The construction industry is bracing itself as the demise of Carillion and falls in public housing repair work, despite urgent work needed post-Grenfell, are expected to hit the industry in 2018. Growth is expected to remain flat – at best – according to the Construction Products Association’s (CPA) forecasts.
Infrastructure remains the main bright spot for UK construction where any growth in construction at all will be reliant on government’s delivery of infrastructure projects. If realised this would result in a 6.3% rise in infrastructure work in 2018. However, concerns for the industry escalated following Carillion’s liquidation as the firm accounted for £850 million of the sector’s projects. The length of hiatus on Carillion sites will play a critical role on growth, and it is too early to tell what impact this will have on the 25,000-30,000 firms in their supply chain.
Following the tragic Grenfell Tower fire in June last year, 160 social housing towers were deemed unsafe and in need of urgent work. However, the sector is suffering from a lack of finance available to local authorities and concerns on the capacity to deliver the work. The public housing repair, maintenance and improvement sector has fallen 20% since 2010, and despite the urgency following the Grenfell Tower fire, output is expected to fall by a further 2% in 2018.
The sharpest decline for construction in 2018 will be in the commercial sector, and particularly felt in the offices sub-sector as a lack of clarity on the UK’s post-Brexit deal led to a sharp fall in contract awards. Offices construction is expected to decline 15% in 2018 and 10% in 2019, with further concern this will accelerate if firms choose to move operations out of the UK into other EU member states.

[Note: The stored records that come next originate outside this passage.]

(** X14.  The codings rewrite the [url] parameter and nothing else.  When
    the URI with the rewritten [url] parses back from its printed form,
    every parameter other than [url], the type among them, reads the
    same in the encoded and in the decoded string as in the string
    itself, and [url] reads as the rewritten URL: for mbtiles the path
    the resolver writes (encoding) or reads (decoding) for it, for a
    local-file xyz URL the local-file URL of that path, and the [url] of
    the string where there is nothing to rewrite. *)
Theorem codings_rewrite_only_url source provider context key :
  (∀ url, rewrittenUrl (writePath context) source = Some url →
          reparses (withUrl (setEncodedUri source) url)) →
  (∀ url, rewrittenUrl (readPath context) source = Some url →
          reparses (withUrl (setEncodedUri source) url)) →
  param (setEncodedUri (encodedSource source context)) key
    = (if (key =? "url")%string
       then default (param (setEncodedUri source) "url")
              (rewrittenUrl (writePath context) source)
       else param (setEncodedUri source) key) ∧
  param (setEncodedUri (decodedSource source provider context)) key
    = (if (key =? "url")%string
       then default (param (setEncodedUri source) "url")
              (rewrittenUrl (readPath context) source)
       else param (setEncodedUri source) key).
Proof.
  intros Hwrite Hread.
  rewrite encodedSource_rewrites, decodedSource_rewrites.
  split.
  - destruct (rewrittenUrl (writePath context) source) as [url|] eqn:Hurl; simpl.
    + rewrite (Hwrite url eq_refl). unfold withUrl.
      destruct (String.eqb_spec key "url") as [->|Hne].
      * apply param_withUrl.
      * by apply param_withUrl_ne.
    + by destruct (String.eqb_spec key "url") as [->|Hne].
  - destruct (rewrittenUrl (readPath context) source) as [url|] eqn:Hurl; simpl.
    + rewrite (Hread url eq_refl). unfold withUrl.
      destruct (String.eqb_spec key "url") as [->|Hne].
      * apply param_withUrl.
      * by apply param_withUrl_ne.
    + by destruct (String.eqb_spec key "url") as [->|Hne].
Qed.

End SourceDecoding.

(** ** Cloning, default style and metadata, writing the symbology *)

Section Interface.

Context `{QStringOps} `{QUrlOps} `{DataSourceUriOps} `{PathResolverOps}
        `{VectorTileUtilsOps} `{GeometryOps} `{!MbTilesOps} `{NetworkOps}
        `{TileLoaderOps} `{!StyleOps} `{!MapLayerOps}
        `{!CloneOps} `{!StyleWriteOps} `{!DefaultsOps}.

Implicit Types l : QgsVectorTileLayer.
(** One guarded call on the transport, as in
    [try: transport.m() except (AttributeError, NotImplementedError): pass
     else: ...]; the boolean tells whether the [else] branch runs. *)
Definition try_call (c : transport_call) (w : World) : bool * World :=
  match transport (protocol w) with
  | NoTransport => (false, w)
  | Unsupported => (false, mkWorld (futures w) (protocol w) (calls w ++ [c]))
  | Supported => (true, mkWorld (futures w) (protocol w) (calls w ++ [c]))
  end.


(** A world with no futures and a transport that is not paused. *)
Definition idle_world : World := mkWorld [] (mkProtocol false Supported) [].

(** The world once future [f] has been given the outcome [r]. *)
Definition resolved (f : fut) (r : future) (w : World) : World :=
  set_futures (update (futures w) f r) w.



(** * StreamWriter: the write lease *)

Module StreamWriter.

(** Callbacks are opaque to the writer; the model names them and records
    each invocation with the argument that was passed. *)
Definition callback : Type := nat.

Definition transport_handle : Type := nat.

Inductive argument : Type :=
| the_transport (tr : transport_handle)   (* [self.transport] *)
| the_writer.                             (* [self] *)

Record t : Type := mk {
  _waiters : list callback;
  available : bool;
  transport : transport_handle;
  invoked : list (callback * argument)    (* invocations so far, oldest first *)
}.

Definition __init__ (tr : transport_handle) : t := mk [] true tr [].

Definition acquire (cb : callback) (self : t) : t :=
  if available self then
    mk (_waiters self) false (transport self)
       (invoked self ++ [(cb, the_transport (transport self))])
  else
    mk (_waiters self ++ [cb]) (available self) (transport self) (invoked self).

Definition release (self : t) : t :=
  match _waiters self with
  | cb :: rest =>
      mk rest false (transport self) (invoked self ++ [(cb, the_writer)])
  | [] =>
      mk [] true (transport self) (invoked self)
  end.

(** [n] calls of [release] in a row. *)
Fixpoint release_times (n : nat) (self : t) : t :=
  match n with
  | O => self
  | S n' => release_times n' (release self)
  end.
(** * sigma-sankey: the flow-graph engine of [src/lib/sankeyDataTransform.ts]

    A shallow embedding of the four functions of the data pipeline
    ([transformSigmaDataToSankey], [aggregateLinks], [calculateNodeDepths],
    [validateSankeyData]) and of the call site in [src/App.tsx], followed by
    the properties the specification states about them.

    Modelling conventions.
    - A JavaScript [number] is [NaN] or an exact rational; signed zeros,
      infinities and rounding are outside the model.  Sums are kept in the
      order in which the code adds, and no theorem rests on a law of addition
      that rounding breaks (associativity, commutativity).
    - A string is a [string] of 8-bit code units; white space beyond them
      (U+1680, U+2000 to U+200A, ...) is not represented.
    - The two coercions of the language runtime that are not repository code,
      [Number(string)] and [String(number)], are left abstract in the class
      [JSRuntime]: every theorem holds for any implementation of them.
    - [Map] and [Set] keep insertion order, which the code observes through
      [forEach], [values()] and [Array.from]; they are association lists and
      lists without duplicates. *)

From Stdlib Require Import List String Ascii ZArith QArith Bool Lia Arith.
From Stdlib Require Import DecimalString Relation_Operators Operators_Properties.
Import ListNotations.
Local Close Scope Q_scope.
Local Open Scope string_scope.
Local Open Scope list_scope.

(* ------------------------------------------------------------------ *)
(** ** JavaScript values *)

Inductive number : Type :=
| NaN
| Num (q : Q).

(** [a + b] *)
Definition js_add (a b : number) : number :=
  match a, b with
  | Num x, Num y => Num (x + y)%Q
  | _, _ => NaN
  end.

(** [a <= 0] *)
Definition js_le0 (a : number) : bool :=
  match a with
  | NaN => false
  | Num x => Qle_bool x 0%Q
  end.

(** [!a] on a number: [0] and [NaN] are falsy. *)
Definition js_falsy (a : number) : bool :=
  match a with
  | NaN => true
  | Num x => Qeq_bool x 0%Q
  end.

(** [a || 0] on a number *)
Definition or_zero (a : number) : number :=
  if js_falsy a then Num 0%Q else a.

Definition of_Z (z : Z) : number := Num (inject_Z z).
Definition of_nat (n : nat) : number := of_Z (Z.of_nat n).

(** The coercions provided by the language runtime. *)
Class JSRuntime : Type := {
  StringToNumber : string -> number;   (* Number(s) for a string s *)
  NumberToString : number -> string    (* String(n) for a number n *)
}.

(** White space removed by [String.prototype.trim], on 8-bit code units:
    TAB, LF, VT, FF, CR, SP and NBSP. *)
Definition isWhiteSpace (c : ascii) : bool :=
  let n := nat_of_ascii c in
  ((9 <=? n)%nat && (n <=? 13)%nat) || (n =? 32)%nat || (n =? 160)%nat.
Lemma new_event_becomes_current_witness :
  let d := snd (create_event "2024-04-01 08:00:00" "Winter Fair"
                             "2024-01-20" init_database) in
  let s := mk_session (Some 1) [(1, "Sticker", 300, 2)] [] in
  let r := create_new_event_selected Python.strip Python.strptime
             "2024-05-01 08:00:00" "　Spring Fair " "2024-05-01" s d in
  session_event_id (fst r) = Some 2
  /\ session_cart (fst r) = []
  /\ In (mk_event 2 "Spring Fair" "2024-05-01" "2024-05-01 08:00:00")
        (events (snd r)).
Proof.
  intros d s r.
  destruct (new_event_becomes_current Python.strip Python.strptime
              "2024-05-01 08:00:00" "　Spring Fair " "2024-05-01" s d)
    as (H1 & H2 & _ & H4).
  - vm_compute. discriminate.
  - vm_compute. discriminate.
  - intros e [<- | []]. vm_compute. discriminate.
  - split; [ exact H1 | split; [ exact H2 | exact H4 ] ].
Defined.

Lemma find_by_name_some product_name rows product_id :
  ProductManagementDialog.find_by_name product_name rows = Some product_id ->
  exists price stock, In (product_id, product_name, price, stock) rows.
Proof.
  induction rows as [| [[[i n] pr] st] rows IH];
    cbn [ProductManagementDialog.find_by_name]; [ discriminate | ].
  destruct (String.eqb_spec n product_name) as [E | _].
  - intros H. inversion H; subst. exists pr, st. left. reflexivity.
  - intros H. destruct (IH H) as (pr' & st' & Hin).
    exists pr', st'. right. exact Hin.
Qed.

Lemma find_by_name_none product_name rows :
  (forall product_id price stock,
      ~ In (product_id, product_name, price, stock) rows) ->
  ProductManagementDialog.find_by_name product_name rows = None.
Proof.
  induction rows as [| [[[i n] pr] st] rows IH];
    cbn [ProductManagementDialog.find_by_name]; intros H; [ reflexivity | ].
  destruct (String.eqb_spec n product_name) as [E | _].
  - subst n. elim (H i pr st). left. reflexivity.
  - apply IH. intros i' pr' st' Hin. apply (H i' pr' st'). right. exact Hin.
Qed.

Lemma get_products_In event_id d product_id name price stock :
  In (product_id, name, price, stock) (get_products event_id d) ->
  exists p, In p (products d) /\ p_event_id p = event_id
            /\ p_id p = product_id /\ p_name p = name.
Proof.
  unfold get_products. intros H. apply in_map_iff in H.
  destruct H as (p & E & Hin). apply order_by_In, filter_In in Hin.
  destruct Hin as (Hin & Ev). apply Z.eqb_eq in Ev.
  inversion E; subst. exists p. auto.
Qed.

Lemma delete_product_true product_id d :
  fst (delete_product product_id d) = true ->
  (forall s, In s (sales d) -> s_product_id s = product_id ->
             s_cancelled s = true)
  /\ snd (delete_product product_id d)
     = with_products d
         (filter (fun p => negb (p_id p =? product_id)) (products d)).
Proof.
  unfold delete_product.
  destruct (Sql.count (filter (live_sale_of product_id) (sales d)) >? 0)
    eqn:L; [ discriminate | ].
  intros _. split; [ | reflexivity ].
  apply (proj1 (no_live_sale_iff product_id d) L).
Qed.

Lemma delete_product_false product_id d :
  fst (delete_product product_id d) = false ->
  snd (delete_product product_id d) = d.
Proof.
  unfold delete_product.
  destruct (Sql.count (filter (live_sale_of product_id) (sales d)) >? 0);
    [ reflexivity | ].
  cbn [fst snd]. intros H.
  rewrite filter_all; [ apply with_products_same | ].
  intros p Hin. apply negb_true_iff, Z.eqb_neq. intros E.
  apply not_true_iff_false in H. apply H, count_pos_exists.
  exists p. split; [ exact Hin | apply Z.eqb_eq, E ].
Qed.

(** X21. Deleting the selected product goes by its name.  The product
    that is deleted is the first that [get_products] lists for the event
    under the selected name, so of two products with one name it need not
    be the selected one.  It is deleted only after confirmation and only
    when no sale that is not cancelled refers to it; then its row, and no
    other, is gone and the sales are kept.  In every other case the tables
    stay as they are; a name that no product of the event has is reported
    as not found. *)
Theorem delete_selected_product_by_name (askyesno : bool)
  (product_name : string) (event_id : Z) (d : db) :
  let r := ProductManagementDialog.delete_selected_product askyesno
             product_name event_id d in
  (fst r <> ProductManagementDialog.product_deleted -> snd r = d)
  /\ (fst r = ProductManagementDialog.product_deleted ->
      askyesno = true
      /\ exists p,
           In p (products d) /\ p_event_id p = event_id
           /\ p_name p = product_name
           /\ ProductManagementDialog.find_by_name product_name
                (get_products event_id d) = Some (p_id p)
           /\ (forall s, In s (sales d) -> s_product_id s = p_id p ->
                         s_cancelled s = true)
           /\ products (snd r)
              = filter (fun q => negb (p_id q =? p_id p)) (products d)
           /\ sales (snd r) = sales d)
  /\ ((forall p, In p (products d) -> p_event_id p = event_id ->
                 p_name p <> product_name) ->
      r = (ProductManagementDialog.product_not_found, d)).
Proof.
  intros r. subst r.
  unfold ProductManagementDialog.delete_selected_product.
  destruct (ProductManagementDialog.find_by_name product_name
              (get_products event_id d)) as [product_id |] eqn:F.
  - destruct (find_by_name_some _ _ _ F) as (price & stock & Hrow).
    destruct (get_products_In _ _ _ _ _ _ Hrow) as (p & Hin & Ev & Eid & En).
    split; [ | split ].
    + destruct (product_id =? 0); [ reflexivity | ].
      destruct askyesno; [ | reflexivity ].
      destruct (delete_product product_id d) as [ok d'] eqn:D.
      destruct ok; [ intros X; elim X; reflexivity | intros _ ].
      pose proof (delete_product_false product_id d) as H.
      rewrite D in H. apply H. reflexivity.
    + destruct (product_id =? 0); [ discriminate | ].
      destruct askyesno; [ | discriminate ].
      destruct (delete_product product_id d) as [ok d'] eqn:D.
      destruct ok; [ intros _ | discriminate ].
      split; [ reflexivity | ].
      pose proof (delete_product_true product_id d) as H.
      rewrite D in H. destruct (H eq_refl) as (Hc & Hd).
      cbn [snd] in *. subst d' product_id.
      exists p. repeat split; auto.
    + intros H. elim (H p Hin Ev En).
  - split; [ reflexivity | split; [ discriminate | reflexivity ] ].
Qed.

Noble Francis, Economics Director at the Construction Products Association said: “Recent construction output and Markit/CIPS data have already highlighted subdued activity in the construction industry and our latest forecasts suggest that 2018 is likely to be tough for the industry. Overall, we are forecasting construction output to remain broadly flat this year but this is before the full impacts of the liquidation of Carillion in January feed through the supply chain and government will need to take a key role in mitigating the effects as it has already done on the services part of Carillion.
“Infrastructure activity is still expected to grow by 6.3% this year if politicians are able to deliver on their many announcements of major projects and spending across roads, rail and energy. Government will also need to help councils with funding to address issues on social housing towers above 18 metres since the Grenfell tragedy. Output in public housing repair, maintenance and improvement has already fallen each month since the tragedy and, without assistance, will fall 2% this year.
“Output in the commercial sector, the second largest construction sector, is expected to fall during 2018, primarily driven by a fall in demand for new office space, particularly within London. We expect offices construction to fall 15% this year as Brexit uncertainty means that international investors hold back on major new investment in high-profile space in the capital.”
The latest CPA forecast mirrors the IHS Markit Construction Purchasing Managers Index which warned of weakening construction output in the UK last week.